In einem hitzigen Urteil hat das Kreissportgericht entschieden, dass das abgebrochene Kreisliga A-Spiel zwischen dem VfL Kamen II und dem TSC Hamm mit 3 Punkten und 2:0 Toren für Kamen gewertet wird. Dieses Spiel fand am 9. November statt und wurde in der Nachspielzeit abgebrochen, als Kamen mit 2:1 führte. Der Vorsitzende des Gerichts, Michael Zahorodnyj, gab nach über zweistündiger Verhandlung bekannt, dass der TSC Hamm die Verantwortung für den Abbruch trägt, da ein Zuschauer unberechtigt das Spielfeld betreten hatte. Solche Vorfälle werfen ein Schlaglicht auf die Sicherheit in Amateur-Sportligen.
Trotz gegenteiliger Behauptungen beider Spieler, dass es zu keiner körperlichen Auseinandersetzung kam, erhielt TSC-Spieler Ismail Uysal eine drakonische Sechs-Spiele-Sperre. Er wurde als Wiederholungstäter bestraft, was die Linie des Gerichts für schwere Verstöße unterstreicht. Zusätzlich muss er die Entscheidung akzeptieren, auch wenn er sie als hart empfindet. Sein Teamkollege Efe Baysan wurde ebenfalls für vier Spiele gesperrt.
Reaktionen und Konsequenzen
Die Reaktionen auf das Urteil sind gemischt. TSC-Trainer Erdal Akyüz äußerte sich enttäuscht über die Entscheidung, insbesondere da er die Strafe für sein Team als unverhältnismäßig ansieht. Er hinterfragte auch, warum Kamen nicht bestraft wurde und wurde für das Wegschlagen eines Smartphones mit einer Geldstrafe von 50 Euro belegt. Auch der Zuschauer, der auf das Spielfeld gelangte, wurde mit 100 Euro zur Kasse gebeten.
Für viele Beteiligte steht fest, dass solch ein Vorfall nicht nur die Spieler betrifft, sondern auch Fragen zur Sicherheit und zum Fairplay im Amateurfußball aufwirft. Das Kreissportgericht hat mit seinem Urteil eine klare Botschaft gesendet, dass unsportliches Verhalten und die Gefährdung anderer Akteure nicht toleriert werden können.

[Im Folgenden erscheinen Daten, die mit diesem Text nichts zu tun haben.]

(** [segments] never contains an empty or separator-holding piece. *)
Lemma segments_plain x : astate_ok x -> Forall plain (segments x).
Proof.
  destruct x as [a stack]. intros [Hv Ha]. simpl in *.
  pose proof (valid_plain_list _ (List.Forall_rev Hv)) as Hr.
  destruct a as [|n|base]; [done| |].
  - apply Forall_app. split; [|done]. apply Forall_replicate. split; [done|].
    intros H. by repeat (apply elem_of_cons in H as [?|H]; [done|]); apply elem_of_nil in H.
  - apply Forall_app. split; [|done]. by apply valid_plain_list, List.Forall_rev.
Qed.

(** The end of [join_resolve_path]. *)
Definition finish (resolve : bool) (res : list Z) : list Z :=
  let res := if negb resolve && bool_decide (res = []) then res ++ str "." else res in
  if (1 <? length res)%nat && ends_with_sep res then take (length res - 1) res else res.

Lemma finish_sep resolve s : s <> [] -> finish resolve (s ++ SEP) = s.
Proof.
  intros Hs. unfold finish. rewrite bool_decide_eq_false_2 by (by destruct s).
  rewrite andb_false_r.
  assert (Hl : (1 <? length (s ++ SEP)) = true).
  { apply Nat.ltb_lt. rewrite length_app. simpl. destruct s; [done|]. simpl. lia. }
  rewrite Hl. unfold ends_with_sep, SEP. rewrite ends_with_byte_snoc. simpl.
  apply take_app_length'. rewrite length_app. simpl. lia.
Qed.

Lemma finish_no_sep resolve s :
  s <> [] -> ends_with_sep s = false -> finish resolve s = s.
Proof.
  intros Hs He. unfold finish. rewrite bool_decide_eq_false_2 by done.
  by rewrite andb_false_r, He, andb_false_r.
Qed.

Lemma finish_render resolve x :
  astate_ok x -> anchor_ok resolve x.1 ->
  finish resolve (text (base_text x.1) x.2) = render x.
Proof.
  intros Hok Ha. pose proof (segments_plain x Hok) as Hp. unfold render.
  destruct (decide (segments x = [])) as [Hs|Hs].
  - rewrite (bool_decide_eq_true_2 (segments x = [])) by done. rewrite Hs.
    destruct x as [[|[|n]|base] stack]; simpl in Hs.
    + destruct stack; [by destruct resolve|]. by apply app_eq_nil in Hs as [_ ?].
    + destruct stack; [simpl in Ha; by subst|]. by apply app_eq_nil in Hs as [_ ?].
    + done.
    + apply app_eq_nil in Hs as [Hb Hs].
      destruct base; [|by apply app_eq_nil in Hb as [_ ?]].
      destruct stack; [by destruct resolve|]. by apply app_eq_nil in Hs as [_ ?].
  - rewrite (bool_decide_eq_false_2 (segments x = [])) by done.
    pose proof (join_ne _ Hs Hp) as Hj. fold (root_text x).
    destruct (decide (x.2 = [])) as [Hst|Hst].
    2: { rewrite text_trail by (try done; by left). rewrite trail_join, (assoc_L (++)) by done.
         apply finish_sep. by destruct (root_text x). }
    destruct x as [[|n|base] stack]; simpl in Hst; subst stack.
    1,2: rewrite text_trail by (try done; right; intros; simpl; congruence);
      rewrite trail_join, (assoc_L (++)) by done; apply finish_sep; by destruct (root_text _).
    simpl in Hs, Hp, Hj |- *. rewrite app_nil_r in *. unfold root_text. simpl.
    apply finish_no_sep; [done|].
    apply cwd_not_ends; [by intros ->|apply Hok].
Qed.

(** ** join_resolve_path refines the specification *)

Lemma rep_ok resolve st x : rep resolve st x -> astate_ok x.
Proof.
  intros [_ _ _ Ha Hs]. split; [done|]. destruct x.1; simpl in *; tauto.
Qed.

Lemma rep_finish resolve st x : rep resolve st x -> finish resolve (result st) = render x.
Proof.
  intros H. pose proof (rep_ok _ _ _ H). destruct H as [-> _ _ Ha _]. by apply finish_render.
Qed.

(** [first] plays no part in the representation. *)
Lemma rep_first resolve st x f :
  rep resolve st x ->
  rep resolve {| result := result st; index_stack := index_stack st; empty := empty st; first := f |} x.
Proof. intros [???? ?]. by split. Qed.

Definition no_cwd (x : astate) : Prop := forall b, x.1 <> Cwd b.

Lemma aseg_total x s : no_cwd x -> exists y, aseg (Some x) s = Some y /\ no_cwd y.
Proof.
  destruct x as [a stack]. intros Hc. unfold no_cwd in *. simpl in *.
  case_tests; destruct stack, a; try (by edestruct Hc); eexists; split; try done; simpl; done.
Qed.

Lemma asegs_total x p : no_cwd x -> exists y, asegs (Some x) p = Some y /\ no_cwd y.
Proof.
  unfold asegs. revert x. induction (split_on MAIN_SEPARATOR p) as [|s segs IH]; intros x Hc.
  - by exists x.
  - destruct (aseg_total x s Hc) as (y & Hy & Hc'). cbn [foldl]. rewrite Hy. by apply IH.
Qed.

Lemma join_step st x part :
  rep false st x -> no_cwd x -> first st = false ->
  exists y, asegs (Some x) part = Some y /\ no_cwd y /\
    rep false (do_part false st part) y /\ first (do_part false st part) = false.
Proof.
  intros Hrep Hc Hf. destruct (asegs_total x part Hc) as (y & Hy & Hcy).
  exists y. split_and!; [done..| |]; unfold do_part; rewrite Hf, andb_false_r.
  - apply rep_first. by apply (rep_walk false st x part 0 y).
  - cbn [first]. destruct (rep_walk false st x part 0 y) as [_ ->]; [done..|]. by rewrite Hf.
Qed.

Lemma join_rest parts st x :
  rep false st x -> no_cwd x -> first st = false ->
  exists y, foldl asegs (Some x) parts = Some y /\ rep false (foldl (do_part false) st parts) y.
Proof.
  revert st x. induction parts as [|p parts IH]; intros st x Hrep Hc Hf; cbn [foldl].
  - by exists x.
  - destruct (join_step st x p Hrep Hc Hf) as (y & -> & Hcy & Hrep' & Hf'). by eapply IH.
Qed.

Definition jr_init (res : list Z) : jr_state :=
  {| result := res; index_stack := []; empty := true; first := true |}.

Lemma rep_init_join : rep false (jr_init []) (Up 0, []).
Proof. split; simpl; try done. exists []. split; [done|by left]. Qed.

Lemma rep_root resolve ist f :
  (ist = [] \/ (resolve = true /\ Forall (fun i => 1 <= i) ist)) ->
  rep resolve {| result := SEP; index_stack := ist; empty := false; first := f |} (Root, []).
Proof.
  intros H. split; simpl; try done. exists ist. split; [done|].
  destruct H as [->|[-> ?]]; [by left|by right].
Qed.

Lemma spec_join_cons c p ps :
  spec_join ((c :: p) :: ps) =
  foldl asegs (asegs (Some (if starts_with_sep (c :: p) then Root else Up 0, []))
                 (if starts_with_sep (c :: p) then drop 1 (c :: p) else c :: p)) ps.
Proof. cbn [spec_join]. by destruct (starts_with_sep (c :: p)). Qed.

Lemma join_correct parts :
  exists y, spec_join parts = Some y /\ rep false (foldl (do_part false) (jr_init []) parts) y.
Proof.
  induction parts as [|p parts IH]; cbn [foldl].
  - exists (Up 0, []). split; [done|apply rep_init_join].
  - destruct p as [|c p]; [exact IH|]. clear IH. rewrite spec_join_cons.
    assert (Hnc : no_cwd (Up 0, []) /\ no_cwd (Root, [])) by (split; intros b; simpl; congruence).
    destruct Hnc as [Hn1 Hn2].
    destruct (starts_with_sep (c :: p)) eqn:Hsep; cbv match.
    + destruct (asegs_total (Root, []) (drop 1 (c :: p)) Hn2) as (y & Hy & Hcy).
      rewrite Hy. apply join_rest; [|done|].
      * unfold do_part. rewrite Hsep. apply rep_first.
        apply (rep_walk false _ (Root, []) _ 1 y); [|done]. apply rep_root. by left.
      * unfold do_part. rewrite Hsep. simpl. apply andb_false_r.
    + destruct (asegs_total (Up 0, []) (c :: p) Hn1) as (y & Hy & Hcy).
      rewrite Hy. apply join_rest; [|done|].
      * unfold do_part. rewrite Hsep. apply rep_first.
        apply (rep_walk false _ (Up 0, []) _ 0 y); [|done]. apply rep_init_join.
      * unfold do_part. rewrite Hsep. simpl. apply andb_false_r.
Qed.

(** ** resolve *)

Lemma marks_pos base stack : base <> [] -> Forall (fun i => 1 <= i) (marks base stack).
Proof.
  intros Hb. induction stack as [|s stack IH]; simpl; constructor; [|done].
  clear IH. induction stack as [|t stack IH]; simpl.
  - destruct base; simpl; [done|lia].
  - rewrite !length_app. lia.
Qed.

Lemma rep_marks_pos st x : rep true st x -> Forall (fun i => 1 <= i) (index_stack st).
Proof.
  intros [_ (left & -> & Hl) _ Ha _]. apply Forall_app. split.
  - apply marks_pos. destruct x.1; simpl in *; try done.
  - destruct Hl as [->|(_ & _ & ?)]; done.
Qed.

Lemma resolve_step st x part y :
  rep true st x -> aresolve (Some x) part = Some y -> rep true (do_part true st part) y.
Proof.
  intros Hrep Hy. unfold aresolve in Hy. unfold is_absolute in Hy. unfold do_part.
  destruct (starts_with SEP part) eqn:Hs; apply rep_first.
  - eapply (rep_walk true _ (Root, [])); [|].
    + apply rep_root. right. split; [done|by eapply rep_marks_pos].
    + unfold starts_with in Hs. apply bool_decide_eq_true_1 in Hs as [rest ->].
      exact Hy.
  - by eapply (rep_walk true st x part 0).
Qed.

Lemma aresolve_None parts : foldl aresolve None parts = None.
Proof. induction parts; simpl; auto. Qed.

Lemma resolve_fold parts st x y :
  rep true st x -> foldl aresolve (Some x) parts = Some y ->
  rep true (foldl (do_part true) st parts) y.
Proof.
  revert st x. induction parts as [|p parts IH]; intros st x Hrep Hf; cbn [foldl] in *.
  - by simplify_eq.
  - destruct (aresolve (Some x) p) as [z|] eqn:Hz; [|by rewrite aresolve_None in Hf].
    eapply IH; [by eapply resolve_step|done].
Qed.

Lemma strip_cwd base :
  Forall valid_seg base ->
  let cwd := base_text (Cwd base) in
  let res := if ends_with_byte MAIN_SEPARATOR cwd then cwd else cwd ++ SEP in
  (if ends_with_sep res && (1 <? length res)%nat then take (length res - 1) res else res) = cwd.
Proof.
  intros Hv. cbv zeta. destruct (decide (base = [])) as [->|Hne]; [done|].
  rewrite cwd_not_ends by done. unfold ends_with_sep.
  assert (He : ends_with_byte MAIN_SEPARATOR (base_text (Cwd base) ++ SEP) = true)
    by apply (ends_with_byte_snoc MAIN_SEPARATOR _ MAIN_SEPARATOR).
  assert (Hl : (1 <? length (base_text (Cwd base) ++ SEP)) = true)
    by (apply Nat.ltb_lt; rewrite length_app; unfold base_text; simpl; lia).
  rewrite He, Hl. cbv [andb]. apply take_app_length'. rewrite length_app. simpl. lia.
Qed.

Lemma spec_resolve_absolute parts x y :
  absolute x = true -> foldl aresolve (Some x) parts = Some y -> absolute y = true.
Proof.
  assert (Hseg : forall segs x y, absolute x = true -> foldl aseg (Some x) segs = Some y ->
    absolute y = true).
  { induction segs as [|s segs IH]; intros [a stack] z Hx Hf; cbn [foldl] in Hf; [by simplify_eq|].
    destruct (aseg (Some (a, stack)) s) as [w|] eqn:Hw; [|by rewrite aseg_None in Hf].
    eapply IH; [|exact Hf]. unfold aseg in Hw. clear -Hx Hw.
    destruct (bool_decide (s = str "..")), (is_dot s), stack, a as [| |[|? []]];
      try discriminate Hx; try discriminate Hw; by injection Hw as <-. }
  revert x. induction parts as [|p parts IH]; intros x Hx Hf; cbn [foldl] in Hf; [by simplify_eq|].
  destruct (aresolve (Some x) p) as [z|] eqn:Hz; [|by rewrite aresolve_None in Hf].
  eapply IH; [|exact Hf]. unfold aresolve, asegs in Hz.
  destruct (is_absolute p); (eapply Hseg; [|exact Hz]); done.
Qed.

(** ** Normal forms *)

(** A state whose segments are all ordinary names. *)
Lemma split_render x :
  astate_ok x -> segments x <> [] ->
  split_on MAIN_SEPARATOR (join_with SEP (segments x)) = segments x.
Proof.
  intros Hok Hne. apply split_on_join; [done|]. intros p Hp.
  pose proof (segments_plain x Hok) as Hpl. rewrite Forall_forall in Hpl.
  by apply Hpl.
Qed.

Lemma aseg_valid x s : valid_seg s -> aseg (Some x) s = Some (x.1, s :: x.2).
Proof.
  destruct x as [a stack]. intros (H1 & H2 & _). unfold aseg.
  by rewrite bool_decide_eq_false_2, H2.
Qed.

Lemma foldl_aseg_valid x segs :
  Forall valid_seg segs -> foldl aseg (Some x) segs = Some (x.1, rev segs ++ x.2).
Proof.
  revert x. induction segs as [|s segs IH]; intros [a stack] Hv; cbn [foldl rev].
  - done.
  - apply Forall_cons_1 in Hv as [Hs Hv]. rewrite aseg_valid by done.
    rewrite IH by done. simpl. by rewrite <- (assoc_L (++)).
Qed.

Lemma foldl_aseg_ups n k : foldl aseg (Some (Up k, [])) (replicate n (str "..")) = Some (Up (k + n), []).
Proof.
  revert k. induction n as [|n IH]; intros k.
  - simpl. by rewrite Nat.add_0_r.
  - cbn [replicate foldl]. change (aseg (Some (Up k, [])) (str "..")) with (Some (Up (S k), @nil (list Z))).
    rewrite IH. do 3 f_equal. lia.
Qed.

(** Parsing the segments of a state that is not [Cwd] gives it back. *)
Lemma foldl_aseg_segments a stack :
  Forall valid_seg stack -> (forall b, a <> Cwd b) ->
  foldl aseg (Some (match a with Root => Root | _ => Up 0 end, [])) (segments (a, stack))
  = Some (a, stack).
Proof.
  intros Hv Hc. pose proof (List.Forall_rev Hv) as Hr. destruct a as [|n|b]; cbn [segments].
  - rewrite foldl_aseg_valid by done. cbn [fst snd]. by rewrite rev_involutive, app_nil_r.
  - rewrite foldl_app, foldl_aseg_ups, foldl_aseg_valid by done. cbn [fst snd].
    by rewrite rev_involutive, app_nil_r.
  - by destruct (Hc b).
Qed.

(** ** Bytes of the segments come from the path *)

Lemma split_on_bytes c s p b : p ∈ split_on c s -> b ∈ p -> b ∈ s.
Proof.
  intros Hp Hb. rewrite <- (join_split_on c s). revert Hp.
  induction (split_on c s) as [|q qs IH]; intros Hp; [by apply elem_of_nil in Hp|].
  apply elem_of_cons in Hp as [->|Hp]; destruct qs as [|r qs].
  - done.
  - rewrite join_with_cons by congruence. apply elem_of_app. by left.
  - by apply elem_of_nil in Hp.
  - rewrite join_with_cons by congruence. rewrite !elem_of_app. right. right. by apply IH.
Qed.

Lemma aseg_bytes b x segs y :
  foldl aseg (Some x) segs = Some y ->
  (forall s, s ∈ segs ++ x.2 -> b ∉ s) -> (forall s, s ∈ y.2 -> b ∉ s).
Proof.
  revert x. induction segs as [|s segs IH]; intros [a stack] Hf Hb; cbn [foldl] in Hf.
  - simplify_eq. intros t Ht. by apply Hb.
  - destruct (aseg (Some (a, stack)) s) as [z|] eqn:Hz; [|by rewrite aseg_None in Hf].
    apply (IH z Hf). intros t Ht. apply Hb. cbn [snd] in *.
    unfold aseg in Hz. rewrite <- app_comm_cons, elem_of_cons, elem_of_app.
    apply elem_of_app in Ht as [Ht|Ht]; [by right; left|].
    destruct (bool_decide (s = str "..")), (is_dot s), stack, a as [| |[|? []]];
      try discriminate Hz; injection Hz as <-; cbn [snd] in Ht;
      rewrite ?elem_of_cons in *; tauto.
Qed.

Lemma spec_join_one c p x :
  spec_join [c :: p] = Some x ->
  asegs (Some (if starts_with_sep (c :: p) then Root else Up 0, []))
    (if starts_with_sep (c :: p) then p else c :: p) = Some x.
Proof. rewrite spec_join_cons. by destruct (starts_with_sep (c :: p)). Qed.
(* ===== verification/StdPath.v ===== *)
(** * The std::path operations the package resolver uses, on Unix

    [Path::components().next_back()], [Path::parent], [Path::file_name],
    [PathBuf::pop] and [Path::join] of the Rust standard library, on byte
    strings: a path is read from its end, empty and [.] components in its body
    are skipped, and the text before a component is kept as it is written.
    Called from src/llrt_modules/src/package/resolver.rs. *)
From stdpp Require Import base list numbers strings.
From Stdlib Require Import ZArith Lia.
From S2P Require Import Prelude Path.

Inductive path_component : Type :=
| RootDir
| CurDir
| ParentDir
| Normal (name : list Z).

#[export] Instance path_component_eq_dec : EqDecision path_component.
Proof. solve_decision. Defined.

(** A leading [.] counts as a component of a relative path. *)
Definition include_cur_dir (p : list Z) : bool :=
  negb (is_absolute p) && (bool_decide (p = str ".") || starts_with (str "./") p).

Definition len_before_body (p : list Z) : nat :=
  (if is_absolute p then 1 else 0) + (if include_cur_dir p then 1 else 0).

Definition parse_single_component (comp : list Z) : option path_component :=
  if is_dot comp then None
  else if bool_decide (comp = str "..") then Some ParentDir
  else Some (Normal comp).

(** The number of bytes the last component takes, with its separator. *)
Definition parse_next_component_back (p : list Z) : nat * option path_component :=
  let body := drop (len_before_body p) p in
  let '(extra, comp) := match rfind_byte MAIN_SEPARATOR body with
                        | Some i => (1, drop (i + 1) body)
                        | None => (0, body)
                        end in
  (length comp + extra, parse_single_component comp).

(** [Components::next_back] and the path that is left, with a flag that says
    whether the body was not yet exhausted. *)
Fixpoint next_back_loop (fuel : nat) (p : list Z) : option path_component * list Z * bool :=
  match fuel with
  | O => (None, p, true)
  | S fuel' =>
      if (len_before_body p <? length p)%nat then
        let '(size, comp) := parse_next_component_back p in
        let p := take (length p - size) p in
        match comp with
        | Some c => (Some c, p, true)
        | None => next_back_loop fuel' p
        end
      else if is_absolute p then (Some RootDir, take (length p - 1) p, false)
      else if include_cur_dir p then (Some CurDir, take (length p - 1) p, false)
      else (None, p, false)
  end.

Definition next_back (p : list Z) : option path_component * list Z * bool :=
  next_back_loop (S (length p)) p.

(** [Components::trim_right], which [as_path] applies to a non-empty body. *)
Fixpoint trim_right (fuel : nat) (p : list Z) : list Z :=
  match fuel with
  | O => p
  | S fuel' =>
      if (len_before_body p <? length p)%nat then
        let '(size, comp) := parse_next_component_back p in
        match comp with
        | Some _ => p
        | None => trim_right fuel' (take (length p - size) p)
        end
      else p
  end.

Definition parent (p : list Z) : option (list Z) :=
  match next_back p with
  | (Some RootDir, _, _) | (None, _, _) => None
  | (Some _, rest, true) => Some (trim_right (S (length rest)) rest)
  | (Some _, rest, false) => Some rest
  end.

Definition file_name (p : list Z) : option (list Z) :=
  match next_back p with
  | (Some (Normal name), _, _) => Some name
  | _ => None
  end.

(** [Path::join] with a relative path. *)
Definition path_join (p name : list Z) : list Z :=
  if bool_decide (p = []) || ends_with_sep p then p ++ name else p ++ SEP ++ name.

(** The absolute path with the given names, outermost first. *)
Definition abs_path (segs : list (list Z)) : list Z := SEP ++ join_with SEP segs.

Example parent_examples :
  parent (str "/a/b//./c/.") = Some (str "/a/b") /\ parent (str "/a") = Some (str "/") /\
  parent (str "/") = None /\ parent (str "a") = Some [] /\ parent [] = None /\
  parent (str "./a/") = Some (str ".") /\ parent (str ".") = Some [] /\
  parent (str "/a/..") = Some (str "/a") /\
  file_name (str "/a/b/") = Some (str "b") /\ file_name (str "a/..") = None.
Proof. vm_compute. repeat split. Qed.

(** ** A parent is a shorter path *)

Lemma parse_back_size p :
  (len_before_body p < length p)%nat ->
  (0 < (parse_next_component_back p).1 <= length p)%nat.
Proof.
  intros Hlt. unfold parse_next_component_back.
  destruct (rfind_byte _ _) as [i|] eqn:Hr; simpl.
  - apply rfind_byte_lt in Hr. rewrite !length_drop in *. lia.
  - rewrite length_drop. lia.
Qed.

Lemma next_back_shorter fuel p c rest body :
  (length p < fuel)%nat -> next_back_loop fuel p = (Some c, rest, body) -> (length rest < length p)%nat.
Proof.
  revert p. induction fuel as [|fuel IH]; intros p Hf; [lia|]. cbn [next_back_loop].
  destruct (len_before_body p <? length p)%nat eqn:Hlt; bool_to_prop.
  - pose proof (parse_back_size p Hlt) as Hs.
    destruct (parse_next_component_back p) as [size [c'|]]; cbn [fst] in Hs.
    + intros [= <- <- <-]. rewrite length_take. lia.
    + intros Hn. apply IH in Hn; rewrite ?length_take in *; lia.
  - assert (Hp : is_absolute p = true \/ include_cur_dir p = true -> (0 < length p)%nat).
    { destruct p; [|simpl; lia]. by intros [?|?]. }
    destruct (is_absolute p); [|destruct (include_cur_dir p)]; intros [= <- <- <-];
      rewrite length_take; specialize (Hp ltac:(auto)); lia.
Qed.

Lemma trim_right_length fuel p : (length (trim_right fuel p) <= length p)%nat.
Proof.
  revert p. induction fuel as [|fuel IH]; intros p; cbn [trim_right]; [done|].
  destruct (len_before_body p <? length p)%nat; [|done].
  destruct (parse_next_component_back p) as [size [c|]]; [done|].
  etrans; [apply IH|]. rewrite length_take. lia.
Qed.

Lemma parent_shorter p q : parent p = Some q -> (length q < length p)%nat.
Proof.
  unfold parent. destruct (next_back p) as [[[c|] rest] body] eqn:Hn; [|done].
  apply next_back_shorter in Hn; [|lia].
  pose proof (trim_right_length (S (length rest)) rest) as Ht.
  remember (trim_right (S (length rest)) rest) as r.
  destruct c, body; try done; intros [= <-]; lia.
Qed.

(** ** Normal absolute paths *)

Lemma abs_path_absolute segs : is_absolute (abs_path segs) = true.
Proof. unfold is_absolute, starts_with. apply bool_decide_eq_true_2. by eexists. Qed.

Lemma abs_path_body segs : len_before_body (abs_path segs) = 1.
Proof. unfold len_before_body, include_cur_dir. by rewrite abs_path_absolute. Qed.

Lemma abs_path_snoc segs s :
  segs <> [] -> abs_path (segs ++ [s]) = abs_path segs ++ SEP ++ s.
Proof.
  intros Hne. unfold abs_path. rewrite join_with_snoc by done. by rewrite (assoc_L (++)).
Qed.

Lemma valid_component s : valid_seg s -> parse_single_component s = Some (Normal s).
Proof.
  intros (Hd & Hs & _). unfold parse_single_component. rewrite Hs.
  by rewrite bool_decide_eq_false_2.
Qed.

Lemma parse_back_abs segs s :
  valid_seg s ->
  parse_next_component_back (abs_path (segs ++ [s])) =
    (length s + (if bool_decide (segs = []) then 0 else 1), Some (Normal s)).
Proof.
  intros Hs. unfold parse_next_component_back. rewrite abs_path_body.
  assert (Hns : MAIN_SEPARATOR ∉ s) by apply Hs.
  destruct (bool_decide_reflect (segs = [])) as [->|Hne].
  - change (drop 1 (abs_path ([] ++ [s]))) with s. rewrite (proj2 (rfind_byte_None _ _) Hns). by rewrite (valid_component s Hs).
  - unfold abs_path. rewrite join_with_snoc by done.
    change (drop 1 (SEP ++ join_with SEP segs ++ SEP ++ s))
      with (join_with SEP segs ++ MAIN_SEPARATOR :: s).
    rewrite rfind_byte_app by done.
    replace (drop (length (join_with SEP segs) + 1) (join_with SEP segs ++ MAIN_SEPARATOR :: s))
      with s; [by rewrite valid_component|].
    rewrite drop_app_ge by lia.
    by replace (length (join_with SEP segs) + 1 - length (join_with SEP segs)) with 1 by lia.
Qed.

Lemma abs_path_length segs s :
  length (abs_path (segs ++ [s])) =
  length (abs_path segs) + (length s + (if bool_decide (segs = []) then 0 else 1)).
Proof.
  destruct (bool_decide_reflect (segs = [])) as [->|Hne]; [unfold abs_path; simpl; lia|].
  rewrite abs_path_snoc, !length_app by done. simpl. lia.
Qed.

Lemma abs_path_take segs s :
  take (length (abs_path segs)) (abs_path (segs ++ [s])) = abs_path segs.
Proof.
  destruct (decide (segs = [])) as [->|Hne]; [done|].
  by rewrite abs_path_snoc, take_app_length.
Qed.

Lemma abs_path_long segs s : valid_seg s ->
  (len_before_body (abs_path (segs ++ [s])) <? length (abs_path (segs ++ [s])))%nat = true.
Proof.
  intros Hs%valid_plain. apply Nat.ltb_lt. rewrite abs_path_body, abs_path_length.
  destruct Hs as [Hs _]. destruct s; [done|]. cbn. lia.
Qed.

Lemma trim_right_abs fuel segs : Forall valid_seg segs -> trim_right fuel (abs_path segs) = abs_path segs.
Proof.
  intros Hv. destruct fuel as [|fuel]; [done|].
  destruct segs as [|s segs _] using rev_ind; [done|].
  apply Forall_app in Hv as [_ Hs]. apply Forall_cons_1 in Hs as [Hs _]. cbn [trim_right].
  by rewrite (abs_path_long segs s Hs), (parse_back_abs segs s Hs).
Qed.

Lemma next_back_abs segs s : valid_seg s ->
  next_back (abs_path (segs ++ [s])) = (Some (Normal s), abs_path segs, true).
Proof.
  intros Hs. unfold next_back. cbn [next_back_loop].
  rewrite abs_path_long, parse_back_abs by done. rewrite abs_path_length.
  replace (_ + _ - _) with (length (abs_path segs)) by lia. by rewrite abs_path_take.
Qed.

Lemma parent_abs segs s : valid_seg s -> Forall valid_seg segs ->
  parent (abs_path (segs ++ [s])) = Some (abs_path segs).
Proof. intros Hs Hv. unfold parent. by rewrite next_back_abs, trim_right_abs. Qed.

Lemma parent_root : parent (abs_path []) = None.
Proof. done. Qed.

Lemma file_name_abs segs s : valid_seg s -> file_name (abs_path (segs ++ [s])) = Some s.
Proof. intros Hs. unfold file_name. by rewrite next_back_abs. Qed.

Lemma path_join_abs segs s : Forall valid_seg segs ->
  path_join (abs_path segs) s = abs_path (segs ++ [s]).
Proof.
  intros Hv. unfold path_join. destruct segs as [|a segs]; [done|].
  rewrite abs_path_snoc by done. rewrite bool_decide_eq_false_2 by done.
  replace (ends_with_sep (abs_path (a :: segs))) with false; [done|].
  unfold ends_with_sep, abs_path. symmetry.
  pose proof (join_not_ends (a :: segs) ltac:(done) (valid_plain_list _ Hv)) as He.
  pose proof (join_ne (a :: segs) ltac:(done) (valid_plain_list _ Hv)) as Hne.
  unfold ends_with_byte in *. apply bool_decide_eq_false in He. apply bool_decide_eq_false_2.
  rewrite last_app. destruct (last (join_with SEP (a :: segs))) eqn:Hl; [done|].
  by apply last_None in Hl.
Qed.

(** A test for ordinary names. *)
Definition valid_segb (s : list Z) : bool :=
  negb (bool_decide (s = str "..")) && negb (is_dot s) && bool_decide (MAIN_SEPARATOR ∉ s).

Lemma valid_segs_check segs : forallb valid_segb segs = true -> Forall valid_seg segs.
Proof.
  intros Hs. apply Forall_forall. intros s Hin. rewrite forallb_forall in Hs.
  apply list_elem_of_In, Hs in Hin. unfold valid_segb in Hin.
  apply andb_prop in Hin as [Hin H3]. apply andb_prop in Hin as [H1 H2].
  apply negb_true_iff, bool_decide_eq_false in H1. apply negb_true_iff in H2.
  by apply bool_decide_eq_true in H3.
Qed.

Ausblick auf rechtliche Folgen
Diese Auseinandersetzung könnte rechtliche Nachwirkungen nach sich ziehen, die weit über den Fußball hinausgehen. Die Gefahren, die mit ehrgeizigen Wettkämpfen verbunden sind, können rechtliche Fragen aufwerfen, insbesondere wenn es zu Verletzungen kommt. Laut Ausführungen zu Sportrecht, können grobe Foulspiele unter Umständen als Körperverletzung gewertet werden, was in diesem Kontext von Bedeutung ist. Die Diskussion darüber, wann die Ausübung einer Sportart als Selbstverschulden gilt, wird in solchen Fällen immer wieder neu aufgerollt. Es bleibt abzuwarten, wie sich die Situation um den TSC Hamm und die Sperren entwicklen wird, während die sportlichen und rechtlichen Weichen im Amateurfußball neu gestellt werden.
Ein weiteres Mal zeigt sich, dass die Emotionen im Sport hochkochen können, sowohl auf als auch neben dem Platz. Wer in Zukunft die Spiele besucht, sollte garantiert Augen und Ohren offen halten, denn der Amateurfußball ist mehr als nur ein Spiel – er ist auch ein Spiegel unserer Gesellschaft.